Amendment No. 3: According to the Metro Department of Law, which initially proposed this amendment, a vote for ratification would specifically give the Davidson County sheriff authority to continue carrying out certain duties that were once assigned to the Metro police department under the original Metro charter. At the same time, it would grant the Metro Council the ability to assign additional duties to the sheriff. According to the language of the amendment, such additional duties could include those "relating to the intake, processing, identification, questioning and interrogation" of people in official custody — precisely the issue that got the DCSO in legal hot water over its 287(g) partnership with U.S. Immigration and Customs Enforcement. Arguably, this amendment is a moot point, since the Tennessee Supreme Court's ruling last month in Renteria-Villegas v. Metro essentially agreed the sheriff's office has these powers. But Metro Director of Law Saul Solomon says, "It should be up to the people, as opposed to a court, to decide what the sheriff should do."

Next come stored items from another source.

(** ** The registry *)

(** C3: no registration is made under the name [atan2].  The lambda that
    calls [std::atan2] on [params[0]] and [params[1]] is registered in the
    math namespace under the name [atan], with arity [exactly 1], after the
    registration of [std::atan] under the same name. *)
Theorem atan2_is_registered_as_atan :
  registered nsStdMath "atan2" = []
  /\ Forall (fun f => fn_name f <> "atan2"%string) registerPatternLanguageFunctions
  /\ registered nsStdMath "atan"
     = [ addFunction nsStdMath "atan" (exactly 1) (math1 std_atan);
         addFunction nsStdMath "atan" (exactly 1) (math2 std_atan2) ].
Proof.
  split; [reflexivity | split; [| reflexivity]].
  unfold registerPatternLanguageFunctions.
  repeat (apply List.Forall_cons; [discriminate |]).
  apply List.Forall_nil.
Qed.

(** ** std::string *)

Lemma i128_small (z : Z) : - 2 ^ 127 <= z < 2 ^ 127 -> i128 z = z.
Proof.
  intros Hz. unfold i128, to_signed.
  change (128 - 1) with 127.
  rewrite Z.mod_small; lia.
Qed.

Lemma u64_small (z : Z) : 0 <= z < 2 ^ 64 -> u64 z = z.
Proof. intros Hz. unfold u64. apply Z.mod_small; lia. Qed.

Lemma string_get_None (s : string) (n : nat) :
  String.get n s = None -> (String.length s <= n)%nat.
Proof.
  revert n. induction s as [| c s IH]; intros n Hget; simpl in *; [lia |].
  destruct n as [| n]; [discriminate |].
  apply IH in Hget. lia.
Qed.

Lemma string_index_never_aborts (s : string) (pos : Z) (msg : string) :
  Str.string_index s pos <> Abort msg.
Proof.
  unfold Str.string_index.
  destruct ((0 <=? pos) && (pos <? Z.of_nat (String.length s))).
  - destruct (String.get (Z.to_nat pos) s); discriminate.
  - destruct (pos =? Z.of_nat (String.length s)); discriminate.
Qed.

Section StringProperties.
Context `{FileApi} `{LibC}.

(** C2: [at("hello", 5)] does not abort: the guard compares the magnitude
    of the index with the length using [>], so the index equal to the length
    passes it and the call returns the terminating NUL of the string. *)
Theorem at_index_equal_to_length_returns_nul (ctx : Evaluator) (st : State) :
  Str.at_ ctx [StringValue "hello"; SignedInteger 5] st
  = (st, Ok (Some (Character Ascii.zero))).
Proof. reflexivity. Qed.

(** The same for every string: the index equal to the length is let
    through and selects the terminating NUL. *)
Lemma at_length_returns_nul (ctx : Evaluator) (s : string) (st : State) :
  Z.of_nat (String.length s) < 2 ^ 64 ->
  Str.at_ ctx [StringValue s; SignedInteger (Z.of_nat (String.length s))] st
  = (st, Ok (Some (Character Ascii.zero))).
Proof.
  intros Hlen.
  unfold Str.at_, bind, param, lift, ret, abortEvaluation; simpl.
  rewrite (i128_small (Z.of_nat (String.length s))) by lia.
  rewrite Z.abs_eq by lia.
  rewrite (i128_small (Z.of_nat (String.length s))) by lia.
  rewrite Z.ltb_irrefl.
  destruct (Z.leb_spec 0 (Z.of_nat (String.length s))); [| lia].
  rewrite u64_small by lia.
  unfold Str.string_index.
  rewrite Z.ltb_irrefl, andb_false_r, Z.eqb_refl. reflexivity.
Qed.

Lemma at_minus_one (ctx : Evaluator) (st : State) :
  Str.at_ ctx [StringValue "hello"; SignedInteger (-1)] st
  = (st, Ok (Some (Character "o"%char))).
Proof. reflexivity. Qed.

Lemma at_minus_length (ctx : Evaluator) (st : State) :
  Str.at_ ctx [StringValue "hello"; SignedInteger (-5)] st
  = (st, Ok (Some (Character "h"%char))).
Proof. reflexivity. Qed.

Lemma at_magnitude_six (ctx : Evaluator) (st : State) :
  Str.at_ ctx [StringValue "hello"; SignedInteger 6] st
  = (st, Abort "character index out of range")
  /\ Str.at_ ctx [StringValue "hello"; SignedInteger (-6)] st
     = (st, Abort "character index out of range").
Proof. split; reflexivity. Qed.

(** The guard of [at] fires exactly when the magnitude of the index exceeds
    the length. *)
Lemma at_aborts_iff (ctx : Evaluator) (s : string) (i : Z) (st : State) :
  - 2 ^ 127 < i < 2 ^ 127 ->
  snd (Str.at_ ctx [StringValue s; SignedInteger i] st)
    = Abort "character index out of range"
  <-> Z.of_nat (String.length s) < Z.abs i.
Proof.
  intros Hi.
  unfold Str.at_, bind, param, lift, ret, abortEvaluation; simpl.
  rewrite (i128_small i) by lia.
  rewrite (i128_small (Z.abs i)) by lia.
  destruct (Z.ltb_spec (Z.of_nat (String.length s)) (Z.abs i)) as [Hlt | Hge].
  - simpl. tauto.
  - split; [| lia].
    intros Habort. exfalso.
    destruct (0 <=? i);
      match type of Habort with
      | context [Str.string_index ?a ?b] =>
          destruct (Str.string_index a b) eqn:Hindex
      end; simpl in Habort; try congruence;
      eapply string_index_never_aborts; eassumption.
Qed.

(** Within the range the guard lets through, a non-negative index below the
    length selects from the front and a negative one from the back. *)
Lemma at_in_range (ctx : Evaluator) (s : string) (i : Z) (st : State) :
  Z.of_nat (String.length s) < 2 ^ 64 ->
  - Z.of_nat (String.length s) <= i < Z.of_nat (String.length s) ->
  exists c,
    String.get (Z.to_nat (if 0 <=? i then i else Z.of_nat (String.length s) + i)) s = Some c
    /\ Str.at_ ctx [StringValue s; SignedInteger i] st = (st, Ok (Some (Character c))).
Proof.
  intros Hlen Hi.
  set (pos := if 0 <=? i then i else Z.of_nat (String.length s) + i).
  assert (Hpos : 0 <= pos < Z.of_nat (String.length s)).
  { unfold pos. destruct (Z.leb_spec 0 i); lia. }
  destruct (String.get (Z.to_nat pos) s) as [c |] eqn:Hget.
  2: { exfalso. apply string_get_None in Hget. lia. }
  exists c. split; [reflexivity |].
  unfold Str.at_, bind, param, lift, ret, abortEvaluation; simpl.
  rewrite (i128_small i) by lia.
  rewrite (i128_small (Z.abs i)) by lia.
  destruct (Z.ltb_spec (Z.of_nat (String.length s)) (Z.abs i)) as [Hlt | Hge]; [lia |].
  assert (Hidx : Str.string_index s pos = Ok c).
  { unfold Str.string_index.
    destruct (Z.leb_spec 0 pos); [| lia].
    destruct (Z.ltb_spec pos (Z.of_nat (String.length s))); [| lia].
    simpl. rewrite Hget. reflexivity. }
  unfold pos in *.
  destruct (Z.leb_spec 0 i) as [Hnn | Hneg].
  - rewrite u64_small by lia. rewrite Hidx. reflexivity.
  - rewrite (i128_small (- i)) by lia.
    replace (Z.of_nat (String.length s) - - i) with (Z.of_nat (String.length s) + i) by lia.
    rewrite i128_small by lia.
    rewrite u64_small by lia.
    rewrite Hidx. reflexivity.
Qed.

End StringProperties.

(** ** std::file *)

Lemma u32_u128 (z : Z) : u32 (u128 z) = u32 z.
Proof.
  unfold u32, u128.
  apply Z.mod_mod_divide.
  exists (2 ^ 96). reflexivity.
Qed.

Lemma u32_range (z : Z) : 0 <= u32 z < 2 ^ 32.
Proof. unfold u32. apply Z.mod_pos_bound. lia. Qed.

Section FileProperties.
Context `{FileApi} `{LibC}.

Lemma literalToString_cast (l : Literal) :
  exists s, literalToString l true = Ok s.
Proof. destruct l; simpl; eauto. Qed.

(** Every function but [open] aborts on a handle that is not mapped, and
    changes nothing. *)
Lemma perform_unmapped (ctx : Evaluator) (c : FileCall) (file : Z) (st : State) :
  handle_of c = Some file ->
  openFiles st !! u32 file = None ->
  perform ctx c st = (st, Abort FileNs.invalid_file).
Proof.
  intros Hc Hnone.
  destruct c; simpl in Hc; try discriminate;
    injection Hc as ->; simpl;
    unfold FileNs.close, FileNs.read, FileNs.write, FileNs.seek, FileNs.size,
      FileNs.resize, FileNs.flush, FileNs.remove, FileNs.onOpenFile,
      bind, param, lift, ret; simpl;
    try (destruct (literalToString_cast data) as [s ->]);
    rewrite ?u32_u128, ?Hnone; reflexivity.
Qed.

(** C7: [remove] aborts with the invalid-handle message on an unmapped
    handle; on a mapped one it calls [remove] on the file object and keeps
    the entry: the handle stays mapped (to the file object as [remove] left
    it), the other entries and the counter are unchanged. *)
Theorem remove_keeps_entry (ctx : Evaluator) (file : Z) (st : State) :
  (forall f, openFiles st !! u32 file = Some f ->
     exists st',
       FileNs.remove ctx [UnsignedInteger file] st = (st', Ok None)
       /\ openFiles st'
          = <[u32 file := fst (File_remove f (fileSystem st))]> (openFiles st)
       /\ fileSystem st' = snd (File_remove f (fileSystem st))
       /\ is_Some (openFiles st' !! u32 file)
       /\ dom (openFiles st') = dom (openFiles st)
       /\ (forall k, k <> u32 file -> openFiles st' !! k = openFiles st !! k)
       /\ fileCounter st' = fileCounter st)
  /\ (openFiles st !! u32 file = None ->
      FileNs.remove ctx [UnsignedInteger file] st
      = (st, Abort "failed to access invalid file")).
Proof.
  split.
  - intros f Hlookup. eexists. split.
    + unfold FileNs.remove, FileNs.onOpenFile, FileNs.returning_unit,
        bind, param, lift, ret; simpl.
      rewrite u32_u128, Hlookup. reflexivity.
    + simpl. split; [reflexivity |].
      split; [reflexivity |].
      split; [rewrite lookup_insert_eq; eauto |].
      split; [apply dom_insert_lookup_L; eauto |].
      split; [| reflexivity].
      intros k Hk. apply lookup_insert_ne. congruence.
  - intros Hlookup.
    apply (perform_unmapped ctx (call_remove file) file st eq_refl Hlookup).
Qed.

End FileProperties.

Lemma remove_keeps_entry_witness :
  exists st',
    @FileNs.remove memoryFiles (bufferEvaluator []) [UnsignedInteger 1]
      (snd (@run memoryFiles plainLibC (bufferEvaluator []) [call_open "a.bin" 3]
              (FileNs.initial ∅)))
    = (st', Ok None)
    /\ openFiles st' !! 1 = Some {| mf_path := "a.bin"; mf_position := 0; mf_valid := true |}
    /\ fileSystem st' = ∅
    /\ @FileNs.remove memoryFiles (bufferEvaluator []) [UnsignedInteger 2]
         (snd (@run memoryFiles plainLibC (bufferEvaluator []) [call_open "a.bin" 3]
                 (FileNs.initial ∅)))
       = (snd (@run memoryFiles plainLibC (bufferEvaluator []) [call_open "a.bin" 3]
                 (FileNs.initial ∅)),
          Abort "failed to access invalid file").
Proof.
  destruct (proj1 (@remove_keeps_entry memoryFiles plainLibC (bufferEvaluator [])
                     1 (snd (@run memoryFiles plainLibC (bufferEvaluator [])
                               [call_open "a.bin" 3] (FileNs.initial ∅))))
              {| mf_path := "a.bin"; mf_position := 0; mf_valid := true |} eq_refl)
    as (st' & Hremove & Hfiles & Hfs & _).
  exists st'.
  split; [exact Hremove |].
  split; [rewrite Hfiles; reflexivity |].
  split; [rewrite Hfs; reflexivity |].
  apply (proj2 (@remove_keeps_entry memoryFiles plainLibC (bufferEvaluator [])
                  2 (snd (@run memoryFiles plainLibC (bufferEvaluator [])
                            [call_open "a.bin" 3] (FileNs.initial ∅))))).
  reflexivity.
Defined.

(** ** The handle counter *)

Section CounterProperties.
Context `{FileApi} `{LibC}.

(** What [open] does to the statics: nothing when it aborts; otherwise it
    advances the counter modulo 2^32, returns its new value and maps it to
    the new file object unless it is mapped already. *)
Lemma open_cases (ctx : Evaluator) (path : string) (mode : Z) (st : State) :
  (fileCounter (fst (perform ctx (call_open path mode) st)) = fileCounter st
   /\ openFiles (fst (perform ctx (call_open path mode) st)) = openFiles st
   /\ forall v, snd (perform ctx (call_open path mode) st) <> Ok v)
  \/ (fileCounter (fst (perform ctx (call_open path mode) st)) = u32 (fileCounter st + 1)
      /\ snd (perform ctx (call_open path mode) st)
         = Ok (Some (UnsignedInteger (u32 (fileCounter st + 1))))
      /\ exists file,
           openFiles (fst (perform ctx (call_open path mode) st))
           = match openFiles st !! u32 (fileCounter st + 1) with
             | None => <[u32 (fileCounter st + 1) := file]> (openFiles st)
             | Some _ => openFiles st
             end).
Proof.
  simpl. unfold FileNs.open, FileNs.select_mode, bind, param, lift, ret,
    abortEvaluation; simpl.
  assert (Hopened : forall m : Mode,
    let r := (let '(file, fs) := File_new path m (fileSystem st) in
              if negb (File_isValid file)
              then (FileNs.with_files st (fileCounter st) (openFiles st)
                      (File_delete file fs),
                    Abort ("failed to open file " +:+ path))
              else match openFiles st !! u32 (fileCounter st + 1) with
                   | Some _ =>
                       (FileNs.with_files st (u32 (fileCounter st + 1))
                          (openFiles st) (File_delete file fs),
                        Ok (Some (UnsignedInteger (u32 (fileCounter st + 1)))))
                   | None =>
                       (FileNs.with_files st (u32 (fileCounter st + 1))
                          (<[u32 (fileCounter st + 1) := file]> (openFiles st)) fs,
                        Ok (Some (UnsignedInteger (u32 (fileCounter st + 1)))))
                   end) in
    (fileCounter (fst r) = fileCounter st /\ openFiles (fst r) = openFiles st
     /\ forall v, snd r <> Ok v)
    \/ (fileCounter (fst r) = u32 (fileCounter st + 1)
        /\ snd r = Ok (Some (UnsignedInteger (u32 (fileCounter st + 1))))
        /\ exists file,
             openFiles (fst r)
             = match openFiles st !! u32 (fileCounter st + 1) with
               | None => <[u32 (fileCounter st + 1) := file]> (openFiles st)
               | Some _ => openFiles st
               end)).
  { intros m. simpl.
    destruct (File_new path m (fileSystem st)) as [file fs].
    destruct (File_isValid file); simpl.
    - right. destruct (openFiles st !! u32 (fileCounter st + 1)); simpl; eauto.
    - left. repeat split; congruence. }
  destruct (u128 mode =? 1); [apply Hopened |].
  destruct (u128 mode =? 2); [apply Hopened |].
  destruct (u128 mode =? 3); [apply Hopened |].
  left. simpl. repeat split; congruence.
Qed.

Amendment No. 4: A vote for ratification would rename the Metro police department's "school mothers' patrol division" as the "school crossing guard division." The amendment is part of an ongoing effort to update outdated and unenforced portions of the Metro code. In this case, old lines of code relating to the "school mothers' patrol division" stipulated that members must be between 105 and 140 pounds and could not be pregnant.

Amendment No. 5: A vote for ratification would clarify that Metro's stormwater functions fall under the purview of the Metro water department, which has already been overseeing them for some time.